ASSIGNED TASK: In the entries below, find each line with the word "exists" and pull it out.

****************

(* ===== verification/PbufData.v ===== *)
(** * Reading, writing and comparing packet data (pbuf.c)

    The operations that walk a chain of pbufs to get at its payload, related to
    the list of bytes the chain holds ([Pbuf.cdata]): how the data is spread over
    the pbufs makes no difference. *)

From S2P Require Import Prelude Mem InetChksum Pbuf.

Section Data.
Context {A : Type} `{AllocOps A}.
Implicit Types (s : state A) (bl : list (Z * pbuf)).

(** ** Finding the pbuf of an offset *)

Lemma skip_spec h bl : forall fuel p off,
  chain h p bl -> lens_ok bl -> 0 <= off <= 65535 -> (length bl < fuel)%nat ->
  if off <? total bl then
    exists bl1 a b bl2, bl = bl1 ++ (a, b) :: bl2 /\ h !! a = Some b /\ a <> NULL
      /\ total bl1 <= off < total bl1 + len b
      /\ pbuf_skip_const fuel h p off = Ok (a, off - total bl1)
  else pbuf_skip_const fuel h p off = Ok (NULL, off - total bl).
Proof.
  induction bl as [|[a b] bl IH]; intros fuel p off Hc Hok Hoff Hf;
    (destruct fuel as [|fuel]; [cbn in Hf; lia|]); cbn [chain lens_ok pbuf_skip_const length] in *.
  - subst p. change (total []) with 0. rewrite (proj2 (Z.ltb_ge off 0)) by lia.
    cbn [Z.eqb NULL negb]. by rewrite Z.sub_0_r.
  - destruct Hc as (-> & Hne & Hb & Hc). destruct Hok as (Hl & Ht & Hok).
    pose proof (lens_ok_nonneg _ Hok). rewrite total_cons.
    rewrite (proj2 (Z.eqb_neq a NULL)) by done. cbn [negb]. rewrite (deref_ok _ _ _ Hb). cbn [res_bind].
    destruct (Z.leb_spec (len b) off) as [Hle|Hlt].
    + rewrite u16_id by (unfold is_u16; lia).
      specialize (IH fuel (next b) (off - len b) Hc Hok ltac:(lia) ltac:(lia)).
      destruct (Z.ltb_spec (off - len b) (total bl)); destruct (Z.ltb_spec off (len b + total bl)); try lia.
      * destruct IH as (bl1 & a' & b' & bl2 & -> & Hb' & Hne' & Hr & ->).
        exists ((a, b) :: bl1), a', b', bl2. rewrite total_cons. split_and!; try done; try lia.
        do 2 f_equal. lia.
      * rewrite IH. do 2 f_equal. lia.
    + destruct (Z.ltb_spec off (len b + total bl)); [|lia].
      exists [], a, b, bl. cbn. split_and!; try done; try lia. by rewrite Z.sub_0_r.
Qed.

(** The byte at offset [off], found in the pbuf that holds it. *)
Lemma cdata_at m bl1 a b bl2 off :
  lens_ok (bl1 ++ (a, b) :: bl2) -> total bl1 <= off < total bl1 + len b ->
  cdata m (bl1 ++ (a, b) :: bl2) !! Z.to_nat off = Some (rd8 m (payload b + (off - total bl1))).
Proof.
  intros Hok Hoff. assert (Hl1 : Z.of_nat (length (cdata m bl1)) = total bl1).
  { clear Hoff. induction bl1 as [|[x c] bl1 IH]; [done|]. cbn [app lens_ok] in Hok.
    destruct Hok as (? & _ & Hok). rewrite cdata_cons, length_app, length_rd, total_cons.
    specialize (IH Hok). lia. }
  rewrite cdata_app, cdata_cons, lookup_app_r by lia.
  rewrite lookup_app_l by (rewrite length_rd; lia). rewrite rd_lookup by lia. do 2 f_equal. lia.
Qed.

Lemma try_get_at_spec s p bl off :
  packet (pbufs s) p bl -> 0 <= off <= 65535 -> bytes_ok (cdata (bytes s) bl) ->
  pbuf_try_get_at s p off
  = Ok (match cdata (bytes s) bl !! Z.to_nat off with Some v => v | None => -1 end)
  /\ pbuf_get_at s p off = Ok (default 0 (cdata (bytes s) bl !! Z.to_nat off)).
Proof.
  intros (Hc & Hok & Htot) Hoff Hby.
  assert (E : pbuf_try_get_at s p off
    = Ok (match cdata (bytes s) bl !! Z.to_nat off with Some v => v | None => -1 end)).
  { unfold pbuf_try_get_at, pbuf_skip.
    pose proof (skip_spec _ _ _ _ _ Hc Hok Hoff (chain_fuel _ _ _ Hc)) as Hs.
    destruct (Z.ltb_spec off (total bl)).
    - destruct Hs as (bl1 & a & b & bl2 & -> & Hb & Hne & Hr & ->). cbn [res_bind].
      rewrite (proj2 (Z.eqb_neq a NULL)), (deref_ok _ _ _ Hb) by done. cbn [res_bind].
      rewrite cdata_at by done. rewrite (proj2 (Z.ltb_lt _ (len b))) by lia. done.
    - rewrite Hs. cbn [res_bind Z.eqb NULL].
      rewrite lookup_ge_None_2; [done|]. pose proof (length_cdata (bytes s) bl Hok). lia. }
  split; [done|]. unfold pbuf_get_at. rewrite E. cbn [res_bind].
  destruct (cdata (bytes s) bl !! Z.to_nat off) as [v|] eqn:Ev; [|done].
  assert (Hv : is_u8 v) by (by eapply Forall_lookup_1 in Ev; [|exact Hby]).
  unfold is_u8 in Hv. rewrite (proj2 (Z.leb_le 0 v)) by lia. cbn [default]. by rewrite u8_id.
Qed.

(** ** Copying out of a chain *)

Lemma copy_partial_loop_spec s bl : forall fuel p l off c out,
  chain (pbufs s) p bl -> lens_ok bl -> total bl <= 65535 -> 0 <= l -> 0 <= off <= 65535 ->
  0 <= c -> c + l <= 65535 -> (length bl < fuel)%nat ->
  copy_partial_loop fuel s p l off c out
  = Ok (c + Z.of_nat (length (take (Z.to_nat l) (drop (Z.to_nat off) (cdata (bytes s) bl)))),
        out ++ take (Z.to_nat l) (drop (Z.to_nat off) (cdata (bytes s) bl))).
Proof.
  induction bl as [|[a b] bl IH]; intros fuel p l off c out Hc Hok Htot Hl Hoff Hc0 Hcl Hf;
    (destruct fuel as [|fuel]; [cbn in Hf; lia|]); cbn [chain lens_ok copy_partial_loop length] in *.
  - subst p. cbn [Z.eqb NULL negb]. rewrite andb_false_r. cbn. rewrite drop_nil, take_nil. cbn.
    by rewrite Z.add_0_r, app_nil_r.
  - destruct Hc as (-> & Hne & Hb & Hc). destruct Hok as (Hlb & Ht & Hok).
    pose proof (lens_ok_nonneg _ Hok). rewrite total_cons in Htot.
    rewrite (proj2 (Z.eqb_neq a NULL)) by done. cbn [negb].
    destruct (Z.eqb_spec l 0) as [->|Hl0]; cbn [negb andb].
    { cbn. by rewrite Z.add_0_r, app_nil_r. }
    rewrite (deref_ok _ _ _ Hb). cbn [res_bind]. rewrite cdata_cons.
    set (R := rd (bytes s) (payload b) (Z.to_nat (len b))).
    assert (HR : length R = Z.to_nat (len b)) by (unfold R; apply length_rd).
    destruct (Z.leb_spec (len b) off) as [Hge|Hlt];
      [destruct (Z.eqb_spec off 0) as [Ho0|Ho0]|]; rewrite ?andb_true_r, ?andb_false_r; cbn [negb].
    3: replace (negb (off =? 0) && false) with false by (by rewrite andb_false_r).
    + assert (Hb0 : len b = 0) by lia. subst off. rewrite Hb0 in *.
      change (u16 (0 - 0)) with 0. rewrite (proj2 (Z.ltb_ge l 0)) by lia.
      change (Z.to_nat 0) with 0%nat. cbn [rd]. rewrite Z.sub_0_r, app_nil_r, (u16_id l), (u16_id (c + 0)), Z.add_0_r
        by (unfold is_u16; lia).
      rewrite IH by (done || lia). unfold R. rewrite Hb0. done.
    + rewrite u16_id by (unfold is_u16; lia). rewrite IH by (done || lia).
      rewrite drop_app_ge by lia. rewrite HR.
      by replace (Z.to_nat off - Z.to_nat (len b))%nat with (Z.to_nat (off - len b)) by lia.
    + rewrite (u16_id (len b - off)) by (unfold is_u16; lia).
      assert (Hmin : (if l <? len b - off then l else len b - off) = Z.min l (len b - off)).
      { destruct (Z.ltb_spec l (len b - off)); lia. }
      rewrite Hmin. set (n := Z.min l (len b - off)).
      rewrite (u16_id (l - n)), (u16_id (c + n)) by (unfold is_u16, n; lia).
      rewrite IH by (done || (unfold n; lia)). rewrite drop_0.
      rewrite drop_app_le by lia. unfold R. rewrite drop_rd. 
      replace (Z.of_nat (Z.to_nat off)) with off by lia.
      rewrite take_app, length_rd, length_app, take_rd, length_rd, <- app_assoc.
      replace (Z.to_nat l `min` (Z.to_nat (len b) - Z.to_nat off))%nat with (Z.to_nat n) by (unfold n; lia).
      replace (Z.to_nat l - (Z.to_nat (len b) - Z.to_nat off))%nat with (Z.to_nat (l - n)) by (unfold n; lia).
      f_equal. f_equal. unfold n. lia.
Qed.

****************

OUTPUT FOR THIS EXERCISE:
    exists bl1 a b bl2, bl = bl1 ++ (a, b) :: bl2 /\ h !! a = Some b /\ a <> NULL
        exists ((a, b) :: bl1), a', b', bl2. rewrite total_cons. split_and!; try done; try lia.
      exists [], a, b, bl. cbn. split_and!; try done; try lia. by rewrite Z.sub_0_r.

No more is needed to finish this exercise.